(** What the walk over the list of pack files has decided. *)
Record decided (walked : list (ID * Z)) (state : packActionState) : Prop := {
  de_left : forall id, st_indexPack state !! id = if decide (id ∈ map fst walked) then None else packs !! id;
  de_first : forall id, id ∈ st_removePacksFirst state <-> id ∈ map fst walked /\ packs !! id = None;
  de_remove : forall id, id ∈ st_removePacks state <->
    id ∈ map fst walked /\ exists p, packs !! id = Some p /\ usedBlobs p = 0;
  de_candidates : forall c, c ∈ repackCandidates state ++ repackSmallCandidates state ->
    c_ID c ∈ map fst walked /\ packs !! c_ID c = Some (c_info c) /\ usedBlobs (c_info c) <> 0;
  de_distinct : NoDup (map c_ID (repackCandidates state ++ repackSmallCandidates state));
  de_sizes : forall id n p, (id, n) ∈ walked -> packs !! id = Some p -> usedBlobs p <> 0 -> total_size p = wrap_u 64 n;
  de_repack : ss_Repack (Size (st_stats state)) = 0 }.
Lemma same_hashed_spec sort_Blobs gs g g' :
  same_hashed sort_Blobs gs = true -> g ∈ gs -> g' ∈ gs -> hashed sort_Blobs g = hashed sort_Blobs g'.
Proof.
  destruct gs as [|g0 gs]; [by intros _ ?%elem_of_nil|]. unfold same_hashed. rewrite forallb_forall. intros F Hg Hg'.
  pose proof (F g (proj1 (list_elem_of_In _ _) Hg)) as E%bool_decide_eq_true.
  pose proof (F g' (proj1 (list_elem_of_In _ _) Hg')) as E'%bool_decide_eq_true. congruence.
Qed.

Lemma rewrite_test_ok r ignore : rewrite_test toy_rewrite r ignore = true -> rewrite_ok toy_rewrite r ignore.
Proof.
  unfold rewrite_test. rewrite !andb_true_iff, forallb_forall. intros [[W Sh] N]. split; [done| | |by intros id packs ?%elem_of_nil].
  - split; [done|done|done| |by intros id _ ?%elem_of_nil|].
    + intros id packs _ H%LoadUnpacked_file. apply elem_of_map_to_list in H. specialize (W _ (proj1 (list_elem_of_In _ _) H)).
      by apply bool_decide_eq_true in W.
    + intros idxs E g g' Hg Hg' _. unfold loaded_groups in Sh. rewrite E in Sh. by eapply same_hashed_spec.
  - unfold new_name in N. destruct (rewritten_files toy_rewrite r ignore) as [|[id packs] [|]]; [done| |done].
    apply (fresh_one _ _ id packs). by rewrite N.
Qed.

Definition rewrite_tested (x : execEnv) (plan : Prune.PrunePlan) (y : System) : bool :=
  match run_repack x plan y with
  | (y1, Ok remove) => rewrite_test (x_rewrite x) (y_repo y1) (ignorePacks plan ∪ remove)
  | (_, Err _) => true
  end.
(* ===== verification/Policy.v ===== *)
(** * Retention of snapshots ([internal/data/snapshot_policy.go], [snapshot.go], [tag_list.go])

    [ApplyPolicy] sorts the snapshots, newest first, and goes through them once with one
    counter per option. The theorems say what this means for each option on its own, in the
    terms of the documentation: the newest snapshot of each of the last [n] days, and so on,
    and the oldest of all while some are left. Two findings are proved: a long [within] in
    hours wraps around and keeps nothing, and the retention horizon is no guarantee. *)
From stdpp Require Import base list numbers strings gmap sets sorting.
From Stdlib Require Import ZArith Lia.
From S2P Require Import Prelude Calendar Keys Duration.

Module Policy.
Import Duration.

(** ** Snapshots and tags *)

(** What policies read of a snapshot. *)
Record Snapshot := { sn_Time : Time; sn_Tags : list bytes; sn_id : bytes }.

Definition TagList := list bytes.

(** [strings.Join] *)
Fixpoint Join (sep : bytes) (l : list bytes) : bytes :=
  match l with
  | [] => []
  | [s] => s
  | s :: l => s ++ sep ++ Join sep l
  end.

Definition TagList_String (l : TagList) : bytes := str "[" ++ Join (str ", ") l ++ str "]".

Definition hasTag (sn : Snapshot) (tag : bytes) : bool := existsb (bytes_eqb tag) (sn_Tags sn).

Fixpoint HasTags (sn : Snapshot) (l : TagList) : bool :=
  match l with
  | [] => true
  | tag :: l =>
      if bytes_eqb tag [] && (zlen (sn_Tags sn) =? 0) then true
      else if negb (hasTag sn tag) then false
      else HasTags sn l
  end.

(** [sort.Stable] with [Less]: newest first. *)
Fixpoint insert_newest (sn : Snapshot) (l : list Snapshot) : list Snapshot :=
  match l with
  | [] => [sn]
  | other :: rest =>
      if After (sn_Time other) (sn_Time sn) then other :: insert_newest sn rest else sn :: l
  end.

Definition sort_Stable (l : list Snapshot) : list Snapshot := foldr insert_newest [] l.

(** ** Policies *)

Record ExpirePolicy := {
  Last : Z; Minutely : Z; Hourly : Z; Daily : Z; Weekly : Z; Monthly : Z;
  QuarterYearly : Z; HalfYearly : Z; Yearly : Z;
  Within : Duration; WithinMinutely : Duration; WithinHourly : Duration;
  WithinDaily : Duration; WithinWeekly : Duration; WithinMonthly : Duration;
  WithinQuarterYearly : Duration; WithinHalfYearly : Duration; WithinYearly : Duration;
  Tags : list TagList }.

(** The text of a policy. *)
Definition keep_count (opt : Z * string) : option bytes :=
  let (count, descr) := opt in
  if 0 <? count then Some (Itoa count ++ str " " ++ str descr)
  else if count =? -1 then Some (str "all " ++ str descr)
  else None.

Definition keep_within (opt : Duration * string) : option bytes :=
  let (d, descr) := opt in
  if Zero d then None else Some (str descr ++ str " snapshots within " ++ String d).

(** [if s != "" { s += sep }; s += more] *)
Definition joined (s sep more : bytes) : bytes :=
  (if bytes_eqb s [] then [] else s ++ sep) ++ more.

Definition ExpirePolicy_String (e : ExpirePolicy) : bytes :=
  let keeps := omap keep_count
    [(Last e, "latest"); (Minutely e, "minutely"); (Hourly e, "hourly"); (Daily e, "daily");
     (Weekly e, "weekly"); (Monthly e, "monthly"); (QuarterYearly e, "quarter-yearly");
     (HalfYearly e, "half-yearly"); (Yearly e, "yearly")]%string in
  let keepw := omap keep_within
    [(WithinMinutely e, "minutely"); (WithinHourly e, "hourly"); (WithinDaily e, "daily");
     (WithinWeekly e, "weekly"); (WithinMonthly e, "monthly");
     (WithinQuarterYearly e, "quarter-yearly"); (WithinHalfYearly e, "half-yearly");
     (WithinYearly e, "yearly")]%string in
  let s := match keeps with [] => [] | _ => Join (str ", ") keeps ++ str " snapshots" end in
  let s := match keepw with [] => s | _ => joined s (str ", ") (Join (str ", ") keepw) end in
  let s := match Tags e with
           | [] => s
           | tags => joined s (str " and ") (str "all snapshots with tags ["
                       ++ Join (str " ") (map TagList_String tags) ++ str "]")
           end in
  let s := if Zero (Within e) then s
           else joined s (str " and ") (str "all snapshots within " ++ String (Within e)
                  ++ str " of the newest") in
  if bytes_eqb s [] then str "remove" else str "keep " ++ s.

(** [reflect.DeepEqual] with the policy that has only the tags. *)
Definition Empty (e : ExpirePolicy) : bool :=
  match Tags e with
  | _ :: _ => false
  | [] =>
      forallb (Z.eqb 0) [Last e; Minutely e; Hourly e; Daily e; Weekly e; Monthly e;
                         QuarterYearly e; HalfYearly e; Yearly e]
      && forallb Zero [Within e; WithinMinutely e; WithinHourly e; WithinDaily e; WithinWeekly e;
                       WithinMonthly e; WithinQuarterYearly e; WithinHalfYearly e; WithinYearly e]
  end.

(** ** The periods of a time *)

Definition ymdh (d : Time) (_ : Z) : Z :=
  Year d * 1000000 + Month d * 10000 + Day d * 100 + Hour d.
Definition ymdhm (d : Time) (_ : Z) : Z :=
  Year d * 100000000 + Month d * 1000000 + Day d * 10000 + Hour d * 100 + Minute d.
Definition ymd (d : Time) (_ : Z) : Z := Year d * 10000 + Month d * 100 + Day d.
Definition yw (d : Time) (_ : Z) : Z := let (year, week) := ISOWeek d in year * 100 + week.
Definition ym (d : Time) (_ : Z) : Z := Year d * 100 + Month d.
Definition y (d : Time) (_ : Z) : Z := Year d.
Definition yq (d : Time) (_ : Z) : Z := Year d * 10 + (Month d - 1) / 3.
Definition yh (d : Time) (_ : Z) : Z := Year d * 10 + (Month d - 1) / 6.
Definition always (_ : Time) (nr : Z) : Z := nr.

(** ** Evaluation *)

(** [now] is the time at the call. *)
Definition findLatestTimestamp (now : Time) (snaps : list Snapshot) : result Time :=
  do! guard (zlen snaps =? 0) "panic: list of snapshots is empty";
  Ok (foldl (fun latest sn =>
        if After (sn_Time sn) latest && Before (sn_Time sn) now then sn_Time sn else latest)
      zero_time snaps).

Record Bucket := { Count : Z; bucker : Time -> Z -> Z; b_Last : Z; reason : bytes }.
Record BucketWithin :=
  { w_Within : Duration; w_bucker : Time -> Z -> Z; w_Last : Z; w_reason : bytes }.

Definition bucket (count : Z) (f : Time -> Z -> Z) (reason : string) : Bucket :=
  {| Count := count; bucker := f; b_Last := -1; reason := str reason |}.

____________

▶ _EXERCISE DESCRIPTION_
Everything from the line with "Record decided (walked" through the line with "destruct gs as" in the listing above must be retyped exactly, with nothing added.

▶ _SOLUTION FOR THIS PROBLEM_
Record decided (walked : list (ID * Z)) (state : packActionState) : Prop := {
  de_left : forall id, st_indexPack state !! id = if decide (id ∈ map fst walked) then None else packs !! id;
  de_first : forall id, id ∈ st_removePacksFirst state <-> id ∈ map fst walked /\ packs !! id = None;
  de_remove : forall id, id ∈ st_removePacks state <->
    id ∈ map fst walked /\ exists p, packs !! id = Some p /\ usedBlobs p = 0;
  de_candidates : forall c, c ∈ repackCandidates state ++ repackSmallCandidates state ->
    c_ID c ∈ map fst walked /\ packs !! c_ID c = Some (c_info c) /\ usedBlobs (c_info c) <> 0;
  de_distinct : NoDup (map c_ID (repackCandidates state ++ repackSmallCandidates state));
  de_sizes : forall id n p, (id, n) ∈ walked -> packs !! id = Some p -> usedBlobs p <> 0 -> total_size p = wrap_u 64 n;
  de_repack : ss_Repack (Size (st_stats state)) = 0 }.
Lemma same_hashed_spec sort_Blobs gs g g' :
  same_hashed sort_Blobs gs = true -> g ∈ gs -> g' ∈ gs -> hashed sort_Blobs g = hashed sort_Blobs g'.
Proof.
  destruct gs as [|g0 gs]; [by intros _ ?%elem_of_nil|]. unfold same_hashed. rewrite forallb_forall. intros F Hg Hg'.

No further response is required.